(Stored data entries)

###

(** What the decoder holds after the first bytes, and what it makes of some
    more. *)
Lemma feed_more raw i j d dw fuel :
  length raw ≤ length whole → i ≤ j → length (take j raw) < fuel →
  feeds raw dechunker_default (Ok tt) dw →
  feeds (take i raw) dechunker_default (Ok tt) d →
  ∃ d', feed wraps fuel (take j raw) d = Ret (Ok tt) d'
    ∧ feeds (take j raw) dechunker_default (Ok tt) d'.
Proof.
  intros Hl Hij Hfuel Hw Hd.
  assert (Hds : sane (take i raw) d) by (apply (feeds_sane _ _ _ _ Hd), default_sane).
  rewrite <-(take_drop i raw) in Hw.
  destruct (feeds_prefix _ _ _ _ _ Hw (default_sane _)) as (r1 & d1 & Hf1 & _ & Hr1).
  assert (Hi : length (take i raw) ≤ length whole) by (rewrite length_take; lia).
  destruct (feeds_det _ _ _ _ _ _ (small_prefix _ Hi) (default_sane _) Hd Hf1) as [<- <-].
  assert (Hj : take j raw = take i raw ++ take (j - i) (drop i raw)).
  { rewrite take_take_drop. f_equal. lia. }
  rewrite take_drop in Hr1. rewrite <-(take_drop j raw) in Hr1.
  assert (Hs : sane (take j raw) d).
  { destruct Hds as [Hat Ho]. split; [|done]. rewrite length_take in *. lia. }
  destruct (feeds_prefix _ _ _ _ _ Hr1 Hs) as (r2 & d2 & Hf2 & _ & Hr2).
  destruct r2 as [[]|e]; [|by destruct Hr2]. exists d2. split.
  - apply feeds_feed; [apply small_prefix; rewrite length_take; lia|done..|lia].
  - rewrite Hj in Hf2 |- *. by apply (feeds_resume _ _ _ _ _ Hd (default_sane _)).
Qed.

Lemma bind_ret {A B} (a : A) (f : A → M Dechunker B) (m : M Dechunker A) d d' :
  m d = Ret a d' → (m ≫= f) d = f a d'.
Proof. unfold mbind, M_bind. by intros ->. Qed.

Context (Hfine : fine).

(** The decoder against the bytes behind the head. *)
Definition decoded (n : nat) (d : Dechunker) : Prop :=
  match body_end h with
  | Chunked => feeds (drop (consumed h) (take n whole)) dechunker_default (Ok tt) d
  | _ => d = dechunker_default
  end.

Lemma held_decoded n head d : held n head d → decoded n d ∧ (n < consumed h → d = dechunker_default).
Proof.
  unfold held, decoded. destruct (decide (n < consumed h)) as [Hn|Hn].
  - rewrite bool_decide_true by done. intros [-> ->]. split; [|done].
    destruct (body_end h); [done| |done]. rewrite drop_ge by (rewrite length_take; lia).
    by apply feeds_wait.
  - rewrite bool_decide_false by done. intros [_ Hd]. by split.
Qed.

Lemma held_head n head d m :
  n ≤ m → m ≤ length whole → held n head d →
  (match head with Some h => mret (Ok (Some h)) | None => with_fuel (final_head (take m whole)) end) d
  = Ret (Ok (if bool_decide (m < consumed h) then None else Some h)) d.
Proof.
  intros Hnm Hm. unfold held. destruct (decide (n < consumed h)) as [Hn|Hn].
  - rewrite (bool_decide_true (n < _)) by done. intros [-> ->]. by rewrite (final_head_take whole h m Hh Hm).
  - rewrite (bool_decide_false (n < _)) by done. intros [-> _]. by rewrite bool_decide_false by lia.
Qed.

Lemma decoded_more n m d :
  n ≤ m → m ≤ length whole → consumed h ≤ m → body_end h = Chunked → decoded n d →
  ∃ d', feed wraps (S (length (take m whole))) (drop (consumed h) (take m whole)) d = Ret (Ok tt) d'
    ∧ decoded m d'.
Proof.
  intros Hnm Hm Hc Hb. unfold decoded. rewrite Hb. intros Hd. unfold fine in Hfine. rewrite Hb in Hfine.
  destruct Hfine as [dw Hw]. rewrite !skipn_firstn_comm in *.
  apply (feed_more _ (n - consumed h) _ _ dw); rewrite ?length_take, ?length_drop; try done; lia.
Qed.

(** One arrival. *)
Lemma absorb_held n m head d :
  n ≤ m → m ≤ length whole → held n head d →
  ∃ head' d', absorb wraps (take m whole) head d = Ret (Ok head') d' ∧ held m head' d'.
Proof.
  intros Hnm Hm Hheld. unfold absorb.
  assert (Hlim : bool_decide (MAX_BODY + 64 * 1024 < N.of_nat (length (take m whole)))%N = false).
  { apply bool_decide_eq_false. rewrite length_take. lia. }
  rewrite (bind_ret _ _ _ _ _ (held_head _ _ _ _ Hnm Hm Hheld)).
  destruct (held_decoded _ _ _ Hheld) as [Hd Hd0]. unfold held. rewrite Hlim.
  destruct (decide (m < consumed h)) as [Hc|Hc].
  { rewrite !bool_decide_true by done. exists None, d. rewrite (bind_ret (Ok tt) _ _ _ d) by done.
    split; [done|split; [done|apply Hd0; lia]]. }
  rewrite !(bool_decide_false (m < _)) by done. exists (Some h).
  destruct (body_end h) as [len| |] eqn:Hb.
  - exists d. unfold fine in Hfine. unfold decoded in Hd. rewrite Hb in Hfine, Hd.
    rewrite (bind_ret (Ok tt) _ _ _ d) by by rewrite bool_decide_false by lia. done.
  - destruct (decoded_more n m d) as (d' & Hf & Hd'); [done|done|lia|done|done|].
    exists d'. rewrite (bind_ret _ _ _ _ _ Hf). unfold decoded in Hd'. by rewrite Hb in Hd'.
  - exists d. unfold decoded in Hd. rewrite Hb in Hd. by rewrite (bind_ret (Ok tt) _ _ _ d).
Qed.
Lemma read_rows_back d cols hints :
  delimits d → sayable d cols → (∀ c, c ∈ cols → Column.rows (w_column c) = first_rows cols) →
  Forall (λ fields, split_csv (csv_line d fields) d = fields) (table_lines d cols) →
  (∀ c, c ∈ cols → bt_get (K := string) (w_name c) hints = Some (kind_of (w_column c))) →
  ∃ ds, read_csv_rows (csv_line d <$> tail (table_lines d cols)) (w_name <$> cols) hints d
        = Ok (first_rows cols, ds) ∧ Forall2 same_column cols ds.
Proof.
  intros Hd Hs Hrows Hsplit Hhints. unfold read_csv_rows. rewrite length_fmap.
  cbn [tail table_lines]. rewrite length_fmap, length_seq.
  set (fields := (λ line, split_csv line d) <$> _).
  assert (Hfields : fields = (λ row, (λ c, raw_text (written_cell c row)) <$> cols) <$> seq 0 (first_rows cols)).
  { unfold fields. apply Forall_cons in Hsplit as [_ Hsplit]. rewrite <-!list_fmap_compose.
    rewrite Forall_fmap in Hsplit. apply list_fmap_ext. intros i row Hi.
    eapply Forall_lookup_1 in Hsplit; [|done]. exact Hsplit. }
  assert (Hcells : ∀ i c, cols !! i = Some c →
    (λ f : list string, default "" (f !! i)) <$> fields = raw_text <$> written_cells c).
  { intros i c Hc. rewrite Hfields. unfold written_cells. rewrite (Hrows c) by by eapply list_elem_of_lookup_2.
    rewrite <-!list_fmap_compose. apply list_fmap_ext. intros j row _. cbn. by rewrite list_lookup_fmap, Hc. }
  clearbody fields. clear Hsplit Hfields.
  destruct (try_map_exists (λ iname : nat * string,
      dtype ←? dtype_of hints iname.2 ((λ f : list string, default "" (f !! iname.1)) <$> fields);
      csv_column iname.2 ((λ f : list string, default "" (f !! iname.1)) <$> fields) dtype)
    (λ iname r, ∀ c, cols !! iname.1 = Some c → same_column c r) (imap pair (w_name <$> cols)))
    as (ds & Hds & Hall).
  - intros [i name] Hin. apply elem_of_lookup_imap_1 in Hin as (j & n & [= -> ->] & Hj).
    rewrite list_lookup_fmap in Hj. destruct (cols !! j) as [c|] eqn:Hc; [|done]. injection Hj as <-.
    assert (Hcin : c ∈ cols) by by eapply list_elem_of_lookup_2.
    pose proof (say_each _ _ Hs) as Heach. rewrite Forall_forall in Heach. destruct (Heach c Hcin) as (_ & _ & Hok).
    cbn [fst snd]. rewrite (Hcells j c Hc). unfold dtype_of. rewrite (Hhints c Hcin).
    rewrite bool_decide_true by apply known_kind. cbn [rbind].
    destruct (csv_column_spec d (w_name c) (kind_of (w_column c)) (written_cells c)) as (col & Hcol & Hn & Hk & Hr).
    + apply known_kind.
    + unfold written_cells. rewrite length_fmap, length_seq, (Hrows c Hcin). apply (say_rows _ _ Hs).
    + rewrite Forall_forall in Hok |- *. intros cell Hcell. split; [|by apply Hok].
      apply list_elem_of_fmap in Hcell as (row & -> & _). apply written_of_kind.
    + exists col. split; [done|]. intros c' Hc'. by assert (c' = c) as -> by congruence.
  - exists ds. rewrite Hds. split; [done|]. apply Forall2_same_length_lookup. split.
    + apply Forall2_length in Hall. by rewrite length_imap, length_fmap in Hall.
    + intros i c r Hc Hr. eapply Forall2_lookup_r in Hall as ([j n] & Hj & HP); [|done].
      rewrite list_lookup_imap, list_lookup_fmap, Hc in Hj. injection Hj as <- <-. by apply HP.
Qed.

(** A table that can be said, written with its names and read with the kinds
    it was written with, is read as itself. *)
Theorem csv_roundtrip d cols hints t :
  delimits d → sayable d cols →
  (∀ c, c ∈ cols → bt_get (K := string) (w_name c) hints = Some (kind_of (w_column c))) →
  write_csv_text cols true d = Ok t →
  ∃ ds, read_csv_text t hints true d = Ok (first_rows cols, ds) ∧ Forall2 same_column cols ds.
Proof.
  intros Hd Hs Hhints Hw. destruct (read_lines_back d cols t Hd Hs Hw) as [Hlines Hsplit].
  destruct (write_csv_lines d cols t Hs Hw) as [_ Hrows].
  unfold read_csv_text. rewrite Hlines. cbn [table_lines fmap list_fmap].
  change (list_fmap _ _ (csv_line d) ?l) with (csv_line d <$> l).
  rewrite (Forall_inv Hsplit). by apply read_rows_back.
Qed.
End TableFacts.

###

[TASK BRIEF] For this exercise, repeat exactly the lines of the data above from the one with "split; [done|split; [done|apply" down to the one with "cols) hints d", both end lines included.

[WRITTEN REPLY]
    split; [done|split; [done|apply Hd0; lia]]. }
  rewrite !(bool_decide_false (m < _)) by done. exists (Some h).
  destruct (body_end h) as [len| |] eqn:Hb.
  - exists d. unfold fine in Hfine. unfold decoded in Hd. rewrite Hb in Hfine, Hd.
    rewrite (bind_ret (Ok tt) _ _ _ d) by by rewrite bool_decide_false by lia. done.
  - destruct (decoded_more n m d) as (d' & Hf & Hd'); [done|done|lia|done|done|].
    exists d'. rewrite (bind_ret _ _ _ _ _ Hf). unfold decoded in Hd'. by rewrite Hb in Hd'.
  - exists d. unfold decoded in Hd. rewrite Hb in Hd. by rewrite (bind_ret (Ok tt) _ _ _ d).
Qed.
Lemma read_rows_back d cols hints :
  delimits d → sayable d cols → (∀ c, c ∈ cols → Column.rows (w_column c) = first_rows cols) →
  Forall (λ fields, split_csv (csv_line d fields) d = fields) (table_lines d cols) →
  (∀ c, c ∈ cols → bt_get (K := string) (w_name c) hints = Some (kind_of (w_column c))) →
  ∃ ds, read_csv_rows (csv_line d <$> tail (table_lines d cols)) (w_name <$> cols) hints d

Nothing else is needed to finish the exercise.